The recurring nature of the coronavirus outbreaks calls for the development of a pan-coronavirus vaccine that can produce cross-reactive antibodies. However, the success of such a vaccine relies greatly on its ability to provide protection not only against present versions of the virus but also the ones that are likely to emerge in the future. This can be achieved by identifying antibodies that can recognize relatively conserved epitopes that are maintained as such even after the occurrence of considerable variations (362). Even though several vaccine clinical trials are being conducted around the world, pregnant women have been completely excluded from these studies. Pregnant women are highly vulnerable to emerging diseases such as COVID-19 due to alterations in the immune system and other physiological systems that are associated with pregnancy. Therefore, in the event of successful vaccine development, pregnant women will not get access to the vaccines (361). Hence, it is recommended that pregnant women be included in the ongoing vaccine trials, since successful vaccination in pregnancy will protect the mother, fetus, and newborn.

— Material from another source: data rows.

(** C3: the right-hand block of a split is placed [HEADER_SIZE * size]
    bytes past the left header, not [size] bytes: after [exact_refit] the
    chain visits 4096, 4640, 4144, 4192, which is not ascending, and in the
    self-test the block split off the 136-byte block lies at 4640, beyond
    the break 4264. *)
Theorem split_breaks_address_order :
  rhs_address 4096 16 = 4096 + HEADER_SIZE + HEADER_SIZE * 16
  /\ rhs_address 4096 16 <> 4096 + HEADER_SIZE + 16
  /\ chain_from 8 (mem after_exact_refit) (head after_exact_refit)
     = Some [4096; 4640; 4144; 4192]
  /\ ascending [4096; 4640; 4144; 4192] = false
  /\ outcome 8 self_test roomy
     = Some ([4128; 4176; 4232; NULL; NULL; NULL; 4128],
             Some [(4096, 16, false); (4640, 88, true)], 4096, 4640)
  /\ brk (final_state 8 self_test roomy) = 4264.
Proof. vm_compute. repeat split; discriminate. Qed.

(** C4: releasing the middle block last, with both neighbours already
    free, merges it with the right neighbour only: the chain is left with
    two adjacent free blocks. *)
Theorem release_between_free_neighbours :
  outcome 8 release_middle_last roomy
  = Some ([4128; 4176; 4232; NULL; NULL; NULL],
          Some [(4096, 16, true); (4144, 88, true)], 4096, 4144)
  /\ adjacent_free (mem (final_state 8 release_middle_last roomy))
                   [4096; 4144] = true.
Proof. vm_compute. repeat split. Qed.

(** * What a release does to the headers *)

Ltac unfold_all :=
  unfold header_ok, apart, null_or_apart, get_header,
         get_size, get_free, get_next, get_prev,
         set_size, set_free, set_next, set_prev, init_header, field,
         OFF_SIZE, OFF_FREE, OFF_NEXT, OFF_PREV, HEADER_SIZE, NULL in *.

Ltac wrap_norm_hyps :=
  repeat match goal with
         | H : context [wrap ?z] |- _ => rewrite (wrap_small z) in H by zlia
         end.

Ltac norm_all := unfold_all; wrap_norm_hyps; wrap_norm.
Definition throw {S A : Type} (e : Error) : M S A := fun s => Throw e s.

Definition diverge {S A : Type} : M S A := fun _ => Diverge.

(** [try { m } catch (e) { h e }] *)
Definition try_catch {S A : Type} (m : M S A) (h : Error -> M S A) : M S A :=
  fun s =>
    match m s with
    | Throw e s' => h e s'
    | r => r
    end.

Definition gets {S A : Type} (f : S -> A) : M S A := fun s => Ok (f s) s.

Definition modify {S : Type} (f : S -> S) : M S unit := fun s => Ok tt (f s).

Declare Scope js_scope.
Delimit Scope js_scope with js.
Notation "x <- m ;; k" := (bind m (fun x => k))
  (at level 100, m at next level, right associativity) : js_scope.
Notation "m ;; k" := (bind m (fun _ => k))
  (at level 100, right associativity) : js_scope.
Local Open Scope js_scope.

(** ToNumber of an optional numeric argument: [undefined] is NaN. *)
Definition jsnum (v : option number) : number :=
  match v with Some x => x | None => NaN end.

(** [`${v}`] for a value that may be [null] or [undefined]. *)
Definition interpolate (absent : string) (v : option string) : string :=
  match v with Some s => s | None => absent end.

(** ** The controller (main.ts, lines 382-619) *)

Section Controller.

Variable net : Network.

Definition getItem (key : string) : M World (option string) :=
  gets (fun w => storage w !! key).

(** [storage.setItem] stores the string form of its argument. *)
Definition setItem (key : string) (value : option string) : M World unit :=
  modify (fun w => set_storage (<[key := interpolate "undefined" value]> (storage w)) w).

Definition log (msg : string) : M World unit :=
  modify (fun w => set_console (console w ++ [msg]) w).

(** One call of the HTTP client: the request joins the trace and the
    environment decides whether the promise resolves or rejects. *)
Definition axios (r : AxiosRequest) : M World Payload :=
  fun w =>
    let w' := set_sent (sent w ++ [r]) w in
    match net (length (sent w)) r with
    | Resolve d => Ok d w'
    | Reject e => Throw e w'
    end.

(** [axios.post(url, null, { params })] *)
Definition axios_post (tokenUrl : string) (tokenParams : list (string * option string))
  : M World Payload :=
  axios {| method := "post"; baseURL := None; url := tokenUrl;
           authorization := None; params := QueryParams tokenParams;
           data := None; timeout := None |}.

Definition getToken : M World unit :=
  api_base <- getItem "api_base";;
  let tokenUrl := "https://" ++ interpolate "null" api_base ++ "/token" in
  code <- getItem "ecobee_code";;
  client_id <- getItem "client_id";;
  let tokenParams :=
    [("grant_type", Some "ecobeePin"); ("code", code);
     ("client_id", client_id); ("ecobee_type", Some "jwt")] in
  tokenData <- axios_post tokenUrl tokenParams;;
  modify (set_access_token (payload_access_token tokenData));;
  setItem "refresh_token" (payload_refresh_token tokenData);;
  log "Got tokens".

Definition refreshToken : M World unit :=
  api_base <- getItem "api_base";;
  let tokenUrl := "https://" ++ interpolate "null" api_base ++ "/token" in
  refresh_token <- getItem "refresh_token";;
  client_id <- getItem "client_id";;
  let tokenParams :=
    [("grant_type", Some "refresh_token"); ("refresh_token", refresh_token);
     ("client_id", client_id); ("ecobee_type", Some "jwt")] in
  tokenData <- axios_post tokenUrl tokenParams;;
  modify (set_access_token (payload_access_token tokenData));;
  setItem "refresh_token" (payload_refresh_token tokenData);;
  log "Refreshed tokens".

(** The configuration object that [req] hands to [axios.request]. *)
Definition req_config (method endpoint : string) (json : option Selection)
    (data : option Body) (w : World) : AxiosRequest :=
  {| method := method;
     baseURL := Some ("https://" ++ interpolate "null" (storage w !! "api_base") ++ "/1/");
     url := endpoint;
     authorization := Some ("Bearer " ++ interpolate "undefined" (access_token w));
     params := match json with Some j => JsonParams j | None => NoParams end;
     data := data;
     timeout := Some 10000 |}.

(** [req]: the guard compares the optional [attempt] with
    [API_RETRY]; the recursive call receives the value of the
    expression [attempt++], which is the number held by [attempt]
    before the increment. *)
Fixpoint req (fuel : nat) (method endpoint : string) (json : option Selection)
    (data : option Body) (attempt : option number) : M World Payload :=
  match fuel with
  | O => diverge
  | S fuel' =>
      if gt (jsnum attempt) API_RETRY then
        throw (RequestFailed method endpoint (jsnum attempt))
      else
        config <- gets (req_config method endpoint json data);;
        try_catch (axios config)
          (fun e =>
             log "req failed";;
             refreshToken;;
             req fuel' method endpoint json data (Some (jsnum attempt)))
  end.

(** *** Discovery (main.ts, lines 540-613) *)

(** The body of the loop over [apiDevices], given the outcome of
    [storage.getItem("sensors_only") === "true"]. *)
Definition discoveredDevice (sensorsOnly : bool) (apiDevice : ApiDevice) : Device :=
  let deviceType := Thermostat in
  let interfaces := [Thermometer; HumiditySensor; Refresh] in
  let '(deviceType, interfaces) :=
    if sensorsOnly then (Sensor, interfaces)
    else
      let interfaces := (interfaces ++ [TemperatureSetting; OnOff])%list in
      if hasHumidifier (settings apiDevice)
      then (deviceType, (interfaces ++ [HumiditySetting])%list)
      else (deviceType, interfaces) in
  let interfaces :=
    if ge (jsnum (actualAQScore (runtime apiDevice))) (of_Z 0)
    then (interfaces ++ [AirQualitySensor])%list else interfaces in
  let interfaces :=
    if ge (jsnum (actualVOC (runtime apiDevice))) (of_Z 0)
    then (interfaces ++ [VOCSensor])%list else interfaces in
  let interfaces :=
    if ge (jsnum (actualCO2 (runtime apiDevice))) (of_Z 0)
    then (interfaces ++ [CO2Sensor])%list else interfaces in
  {| device_nativeId := identifier apiDevice;
     device_name := api_name apiDevice ++ " thermostat";
     device_type := deviceType;
     device_info := {| model := brand apiDevice;
                       manufacturer := modelNumber apiDevice;
                       serialNumber := identifier apiDevice |};
     device_interfaces := interfaces |}.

The heterologous immune effects induced by Bacillus Calmette Guérin (BCG) vaccination is a promising strategy for controlling the COVID-19 pandemic and requires further investigations. BCG is a widely used vaccine against tuberculosis in high-risk regions. It is derived from a live attenuated strain of Mycobacterium bovis. At present, three new clinical trials have been registered to evaluate the protective role of BCG vaccination against SARS-CoV-2 (363). Recently, a cohort study was conducted to evaluate the impact of childhood BCG vaccination in COVID-19 PCR positivity rates. However, childhood BCG vaccination was found to be associated with a rate of COVID-19-positive test results similar to that of the nonvaccinated group (364). Further studies are required to analyze whether BCG vaccination in childhood can induce protective effects against COVID-19 in adulthood. Population genetic studies conducted on 103 genomes identified that the SARS-CoV-2 virus has evolved into two major types, L and S. Among the two types, L type is expected to be the most prevalent (∼70%), followed by the S type (∼30%) (366). This finding has a significant impact on our race to develop an ideal vaccine, since the vaccine candidate has to target both strains to be considered effective. At present, the genetic differences between the L and S types are very small and may not affect the immune response. However, we can expect further genetic variations in the coming days that could lead to the emergence of new strains (367).